Once you reach the line containing "pull16 gb; Some (set_PC m gb, 16)", reproduce it and every later line exactly, through the end of the data.
[[ Record excerpts, beginning ]]
(* ===== verification/GbIsa.v ===== *)
(** * Game Boy: the instruction set

    A reference definition of the processor, to compare [cpu.c] with: the
    instructions as an inductive type, the decoding of an opcode by its fields
    (two bits, three bits, three bits) and the meaning of an instruction by
    arithmetic on numbers.  It shares with the interpreter the accesses to memory
    only. *)
From S2P Require Import Prelude GbState GbMemory.

Local Open Scope Z_scope.

(** ** Instructions *)

Inductive reg8 := RB | RC | RD | RE | RH | RL | RA.
Inductive operand := Reg (r : reg8) | Ind | Imm.
Inductive reg16 := RBC | RDE | RHL | RSP | RAF.
Inductive indirect := IBC | IDE | IHLinc | IHLdec.
Inductive condition := NZ | CZ | NC | CC.
Inductive alu := ADD | ADC | SUB | SBC | AND | XOR | OR | CP.
Inductive rot := RLC | RRC | ROL | ROR | SLA | SRA | SWAP | SRL.

Inductive instr :=
| NOP | STOP | HALT | DI | EI | DAA | CPL | SCF | CCF
| LD8 (dst src : operand)
| LD16 (r : reg16)
| LD_abs_SP | LD_ind_A (m : indirect) | LD_A_ind (m : indirect)
| LDH_imm_A | LDH_A_imm | LDH_C_A | LDH_A_C | LD_abs_A | LD_A_abs
| LD_SP_HL | LD_HL_SP | ADD_SP
| INC16 (r : reg16) | DEC16 (r : reg16) | ADD_HL (r : reg16)
| INC8 (o : operand) | DEC8 (o : operand) | ALU (op : alu) (o : operand) | ROT_A (op : rot)
| JR (c : option condition) | JP (c : option condition) | JP_HL
| CALL (c : option condition) | RET (c : option condition) | RETI | RST (target : Z)
| PUSH (r : reg16) | POP (r : reg16)
| PREFIX | UNDEF.

Inductive cb_instr := ROT (op : rot) (o : operand) | BIT (b : Z) (o : operand) | RES (b : Z) (o : operand) | SET (b : Z) (o : operand).

(** ** Decoding *)

Definition operand_of (k : Z) : operand :=
  match k with 0 => Reg RB | 1 => Reg RC | 2 => Reg RD | 3 => Reg RE | 4 => Reg RH | 5 => Reg RL | 6 => Ind | _ => Reg RA end.
Definition reg16_of (k : Z) : reg16 := match k with 0 => RBC | 1 => RDE | 2 => RHL | _ => RSP end.
Definition stack_reg (k : Z) : reg16 := match k with 3 => RAF | _ => reg16_of k end.
Definition indirect_of (k : Z) : indirect := match k with 0 => IBC | 1 => IDE | 2 => IHLinc | _ => IHLdec end.
Definition condition_of (k : Z) : condition := match k with 0 => NZ | 1 => CZ | 2 => NC | _ => CC end.
Definition alu_of (k : Z) : alu :=
  match k with 0 => ADD | 1 => ADC | 2 => SUB | 3 => SBC | 4 => AND | 5 => XOR | 6 => OR | _ => CP end.
Definition rot_of (k : Z) : rot :=
  match k with 0 => RLC | 1 => RRC | 2 => ROL | 3 => ROR | 4 => SLA | 5 => SRA | 6 => SWAP | _ => SRL end.

Definition decode0 (y z : Z) : instr :=
  match z with
  | 0 => match y with 0 => NOP | 1 => LD_abs_SP | 2 => STOP | 3 => JR None | _ => JR (Some (condition_of (y - 4))) end
  | 1 => if Z.even y then LD16 (reg16_of (y / 2)) else ADD_HL (reg16_of (y / 2))
  | 2 => if Z.even y then LD_ind_A (indirect_of (y / 2)) else LD_A_ind (indirect_of (y / 2))
  | 3 => if Z.even y then INC16 (reg16_of (y / 2)) else DEC16 (reg16_of (y / 2))
  | 4 => INC8 (operand_of y)
  | 5 => DEC8 (operand_of y)
  | 6 => LD8 (operand_of y) Imm
  | _ => match y with 4 => DAA | 5 => CPL | 6 => SCF | 7 => CCF | _ => ROT_A (rot_of y) end
  end.

Definition decode3 (y z : Z) : instr :=
  match z with
  | 0 => match y with 4 => LDH_imm_A | 5 => ADD_SP | 6 => LDH_A_imm | 7 => LD_HL_SP | _ => RET (Some (condition_of y)) end
  | 1 => match y with 1 => RET None | 3 => RETI | 5 => JP_HL | 7 => LD_SP_HL | _ => POP (stack_reg (y / 2)) end
  | 2 => match y with 4 => LDH_C_A | 5 => LD_abs_A | 6 => LDH_A_C | 7 => LD_A_abs | _ => JP (Some (condition_of y)) end
  | 3 => match y with 0 => JP None | 1 => PREFIX | 6 => DI | 7 => EI | _ => UNDEF end
  | 4 => if y <? 4 then CALL (Some (condition_of y)) else UNDEF
  | 5 => if Z.even y then PUSH (stack_reg (y / 2)) else if y =? 1 then CALL None else UNDEF
  | 6 => ALU (alu_of y) Imm
  | _ => RST (8 * y)
  end.

Definition decode (opcode : Z) : instr :=
  let y := opcode / 8 mod 8 in
  let z := opcode mod 8 in
  match opcode / 64 with
  | 0 => decode0 y z
  | 1 => if (y =? 6) && (z =? 6) then HALT else LD8 (operand_of y) (operand_of z)
  | 2 => ALU (alu_of y) (operand_of z)
  | _ => decode3 y z
  end.

Definition decode_cb (opcode : Z) : cb_instr :=
  let y := opcode / 8 mod 8 in
  let o := operand_of (opcode mod 8) in
  match opcode / 64 with 0 => ROT (rot_of y) o | 1 => BIT y o | 2 => RES y o | _ => SET y o end.

(** ** Meaning *)

Definition get8 (r : reg8) (gb : gb_s) : Z :=
  match r with RB => rB gb | RC => rC gb | RD => rD gb | RE => rE gb | RH => rH gb | RL => rL gb | RA => rA gb end.

Definition put8 (r : reg8) (v : Z) (gb : gb_s) : gb_s :=
  match r with
  | RB => set_rB v gb | RC => set_rC v gb | RD => set_rD v gb | RE => set_rE v gb | RH => set_rH v gb
  | RL => set_rL v gb | RA => set_rA v gb
  end.

Definition flags (z n h c : bool) (gb : gb_s) : gb_s :=
  set_fC (Z.b2z c) (set_fH (Z.b2z h) (set_fN (Z.b2z n) (set_fZ (Z.b2z z) gb))).

(** The flag register as a byte. *)
Definition flag_byte (gb : gb_s) : Z := 128 * fZ gb + 64 * fN gb + 32 * fH gb + 16 * fC gb.

Definition get16 (r : reg16) (gb : gb_s) : Z :=
  match r with RBC => BC gb | RDE => DE gb | RHL => HL gb | RSP => SP gb | RAF => pair (rA gb) (flag_byte gb) end.

Definition put16 (r : reg16) (v : Z) (gb : gb_s) : gb_s :=
  match r with
  | RBC => set_BC v gb | RDE => set_DE v gb | RHL => set_HL v gb | RSP => set_SP (u16 v) gb
  | RAF => flags (Z.odd (v / 128)) (Z.odd (v / 64)) (Z.odd (v / 32)) (Z.odd (v / 16)) (set_rA (u8 (v / 256)) gb)
  end.

Definition load (o : operand) (gb : gb_s) : option (Z * gb_s) :=
  match o with
  | Reg r => Some (get8 r gb, gb)
  | Ind => v ← __gb_read gb (HL gb); Some (v, gb)
  | Imm => fetch gb
  end.

(** No instruction stores to an immediate operand. *)
Definition store (o : operand) (v : Z) (gb : gb_s) : option gb_s :=
  match o with Reg r => Some (put8 r v gb) | Ind => __gb_write gb (HL gb) v | Imm => Some gb end.

Definition holds (c : condition) (gb : gb_s) : bool :=
  match c with NZ => fZ gb =? 0 | CZ => nz (fZ gb) | NC => fC gb =? 0 | CC => nz (fC gb) end.
Definition taken (c : option condition) (gb : gb_s) : bool := match c with None => true | Some c => holds c gb end.

(** Addition and subtraction of bytes with a carry. *)
Definition add8 (v c : Z) (gb : gb_s) : gb_s :=
  let a := rA gb in
  set_rA ((a + v + c) mod 256)
    (flags ((a + v + c) mod 256 =? 0) false (15 <? a mod 16 + v mod 16 + c) (255 <? a + v + c) gb).

Definition cp8 (v c : Z) (gb : gb_s) : gb_s :=
  let a := rA gb in flags ((a - v - c) mod 256 =? 0) true (a mod 16 <? v mod 16 + c) (a <? v + c) gb.

Definition logic (h : bool) (r : Z) (gb : gb_s) : gb_s := set_rA r (flags (r =? 0) false h false gb).

Definition exec_alu (op : alu) (v : Z) (gb : gb_s) : gb_s :=
  let a := rA gb in
  match op with
  | ADD => add8 v 0 gb
  | ADC => add8 v (fC gb) gb
  | SUB => set_rA ((a - v) mod 256) (cp8 v 0 gb)
  | SBC => set_rA ((a - v - fC gb) mod 256) (cp8 v (fC gb) gb)
  | AND => logic true (Z.land a v) gb
  | XOR => logic false (Z.lxor a v) gb
  | OR => logic false (Z.lor a v) gb
  | CP => cp8 v 0 gb
  end.

(** The result and the bit that leaves the byte. *)
Definition rotate (op : rot) (v c : Z) : Z * Z :=
  match op with
  | RLC => ((2 * v) mod 256 + v / 128, v / 128)
  | RRC => (v / 2 + 128 * (v mod 2), v mod 2)
  | ROL => ((2 * v) mod 256 + c, v / 128)
  | ROR => (v / 2 + 128 * c, v mod 2)
  | SLA => ((2 * v) mod 256, v / 128)
  | SRA => (v / 2 + 128 * (v / 128), v mod 2)
  | SWAP => (16 * (v mod 16) + v / 16, 0)
  | SRL => (v / 2, v mod 2)
  end.

(** Decimal adjustment: the correction of an addition or subtraction of
    two-digit numbers. *)
Definition exec_daa (gb : gb_s) : gb_s :=
  let a := rA gb in
  let n := nz (fN gb) in
  let lo := nz (fH gb) || (negb n && (9 <? a mod 16)) in
  let hi := nz (fC gb) || (negb n && (0x99 <? a)) in
  let k := (if lo then 6 else 0) + (if hi then 0x60 else 0) in
  let r := (if n then a - k else a + k) mod 256 in
  set_rA r (flags (r =? 0) n false hi gb).

(** A word from memory: the low byte first. *)
Definition fetch16 (gb : gb_s) : option (Z * gb_s) :=
  '(lo, gb) ← fetch gb; '(hi, gb) ← fetch gb; Some (pair hi lo, gb).
Definition pull16 (gb : gb_s) : option (Z * gb_s) :=
  '(lo, gb) ← pull gb; '(hi, gb) ← pull gb; Some (pair hi lo, gb).
Definition push16 (v : Z) (gb : gb_s) : option gb_s :=
  gb ← push (v / 256) gb; push (v mod 256) gb.

Definition indirect_addr (m : indirect) (gb : gb_s) : Z :=
  match m with IBC => BC gb | IDE => DE gb | _ => HL gb end.
Definition indirect_step (m : indirect) (gb : gb_s) : gb_s :=
  match m with IHLinc => set_HL (HL gb + 1) gb | IHLdec => set_HL (HL gb - 1) gb | _ => gb end.

(** [SP] and a signed offset: the flags are those of the addition of bytes. *)
Definition offset_flags (e : Z) (gb : gb_s) : gb_s :=
  flags false false (15 <? SP gb mod 16 + e mod 16) (255 <? SP gb mod 256 + e) gb.

Definition exec_cb (i : cb_instr) (gb : gb_s) : option gb_s :=
  match i with
  | ROT op o =>
      '(v, gb) ← load o gb;
      let '(r, c) := rotate op v (fC gb) in
      store o r (flags (r =? 0) false false (nz c) gb)
  | BIT b o => '(v, gb) ← load o gb; Some (set_fH 1 (set_fN 0 (set_fZ (Z.b2z (negb (Z.testbit v b))) gb)))
  | RES b o => '(v, gb) ← load o gb; store o (Z.clearbit v b) gb
  | SET b o => '(v, gb) ← load o gb; store o (Z.setbit v b) gb
  end.

Definition cb_operand (i : cb_instr) : operand := match i with ROT _ o | BIT _ o | RES _ o | SET _ o => o end.

(** The divider alone is told of the access to memory. *)
Definition cb_clock (i : cb_instr) (gb : gb_s) : gb_s :=
  match cb_operand i with Ind => set_div_count (u32 (div_count gb + 8)) gb | _ => gb end.

Definition access (o : operand) : Z := match o with Reg _ => 0 | _ => 4 end.

(** The new state and the number of clock cycles: four for every access to
    memory, the opcode included, and for every internal step. *)
Definition exec (i : instr) (gb : gb_s) : option (gb_s * Z) :=
  match i with
  | NOP | STOP => Some (gb, 4)
  | UNDEF => Some (gb, 0)
  | HALT => Some (set_gb_halt 1 gb, 4)
  | DI => Some (set_gb_ime 0 gb, 4)
  | EI => Some (set_gb_ime 1 gb, 4)
  | DAA => Some (exec_daa gb, 4)
  | CPL => Some (set_fH 1 (set_fN 1 (set_rA (255 - rA gb) gb)), 4)
  | SCF => Some (set_fC 1 (set_fH 0 (set_fN 0 gb)), 4)
  | CCF => Some (set_fC (1 - fC gb) (set_fH 0 (set_fN 0 gb)), 4)
  | LD8 d s => '(v, gb) ← load s gb; gb ← store d v gb; Some (gb, 4 + access d + access s)
  | LD16 r => '(v, gb) ← fetch16 gb; Some (put16 r v gb, 12)
  | LD_abs_SP =>
      '(m, gb) ← fetch16 gb;
      gb ← __gb_write gb m (SP gb mod 256); gb ← __gb_write gb ((m + 1) mod 65536) (SP gb / 256); Some (gb, 20)
  | LD_ind_A m => gb ← __gb_write gb (indirect_addr m gb) (rA gb); Some (indirect_step m gb, 8)
  | LD_A_ind m => v ← __gb_read gb (indirect_addr m gb); Some (set_rA v (indirect_step m gb), 8)
  | LDH_imm_A => '(n, gb) ← fetch gb; gb ← __gb_write gb (0xFF00 + n) (rA gb); Some (gb, 12)
  | LDH_A_imm => '(n, gb) ← fetch gb; v ← __gb_read gb (0xFF00 + n); Some (set_rA v gb, 12)
  | LDH_C_A => gb ← __gb_write gb (0xFF00 + rC gb) (rA gb); Some (gb, 8)
  | LDH_A_C => v ← __gb_read gb (0xFF00 + rC gb); Some (set_rA v gb, 8)
  | LD_abs_A => '(m, gb) ← fetch16 gb; gb ← __gb_write gb m (rA gb); Some (gb, 16)
  | LD_A_abs => '(m, gb) ← fetch16 gb; v ← __gb_read gb m; Some (set_rA v gb, 16)
  | LD_SP_HL => Some (set_SP (HL gb) gb, 8)
  | LD_HL_SP => '(e, gb) ← fetch gb; Some (set_HL (SP gb + s8 e) (offset_flags e gb), 12)
  | ADD_SP => '(e, gb) ← fetch gb; Some (set_SP (u16 (SP gb + s8 e)) (offset_flags e gb), 16)
  | INC16 r => Some (put16 r (get16 r gb + 1) gb, 8)
  | DEC16 r => Some (put16 r (get16 r gb - 1) gb, 8)
  | ADD_HL r =>
      let v := get16 r gb in
      Some (set_HL (HL gb + v)
              (set_fC (Z.b2z (65535 <? HL gb + v)) (set_fH (Z.b2z (4095 <? HL gb mod 4096 + v mod 4096)) (set_fN 0 gb))), 8)
  | INC8 o =>
      '(v, gb) ← load o gb;
      let r := (v + 1) mod 256 in
      gb ← store o r (set_fH (Z.b2z (15 <? v mod 16 + 1)) (set_fN 0 (set_fZ (Z.b2z (r =? 0)) gb)));
      Some (gb, 4 + 2 * access o)
  | DEC8 o =>
      '(v, gb) ← load o gb;
      let r := (v - 1) mod 256 in
      gb ← store o r (set_fH (Z.b2z (v mod 16 <? 1)) (set_fN 1 (set_fZ (Z.b2z (r =? 0)) gb)));
      Some (gb, 4 + 2 * access o)
  | ALU op o => '(v, gb) ← load o gb; Some (exec_alu op v gb, 4 + access o)
  | ROT_A op => let '(r, c) := rotate op (rA gb) (fC gb) in Some (set_rA r (flags false false false (nz c) gb), 4)
  | JR c =>
      if taken c gb then '(e, gb) ← fetch gb; Some (set_PC (u16 (PC gb + s8 e)) gb, 12)
      else Some (set_PC (u16 (PC gb + 1)) gb, 8)
  | JP c =>
      if taken c gb then '(m, gb) ← fetch16 gb; Some (set_PC m gb, 16)
      else Some (set_PC (u16 (PC gb + 2)) gb, 12)
  | JP_HL => Some (set_PC (HL gb) gb, 4)
  | CALL c =>
      if taken c gb then '(m, gb) ← fetch16 gb; gb ← push16 (PC gb) gb; Some (set_PC m gb, 24)
      else Some (set_PC (u16 (PC gb + 2)) gb, 12)
  | RET None => '(m, gb) ← pull16 gb; Some (set_PC m gb, 16)
  | RET (Some c) => if holds c gb then '(m, gb) ← pull16 gb; Some (set_PC m gb, 20) else Some (gb, 8)
  | RETI => '(m, gb) ← pull16 gb; Some (set_gb_ime 1 (set_PC m gb), 16)
  | RST t => gb ← push16 (PC gb) gb; Some (set_PC t gb, 16)
  | PUSH r => gb ← push16 (get16 r gb) gb; Some (gb, 16)
  | POP r => '(v, gb) ← pull16 gb; Some (put16 r v gb, 12)
  | PREFIX =>
      '(op, gb) ← fetch gb;
      gb ← exec_cb (decode_cb op) (cb_clock (decode_cb op) gb);
      Some (gb, 8)
  end.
[[ Record excerpts, end ]]
# Reply
  | RET None => '(m, gb) ← pull16 gb; Some (set_PC m gb, 16)
  | RET (Some c) => if holds c gb then '(m, gb) ← pull16 gb; Some (set_PC m gb, 20) else Some (gb, 8)
  | RETI => '(m, gb) ← pull16 gb; Some (set_gb_ime 1 (set_PC m gb), 16)
  | RST t => gb ← push16 (PC gb) gb; Some (set_PC t gb, 16)
  | PUSH r => gb ← push16 (get16 r gb) gb; Some (gb, 16)
  | POP r => '(v, gb) ← pull16 gb; Some (put16 r v gb, 12)
  | PREFIX =>
      '(op, gb) ← fetch gb;
      gb ← exec_cb (decode_cb op) (cb_clock (decode_cb op) gb);
      Some (gb, 8)
  end.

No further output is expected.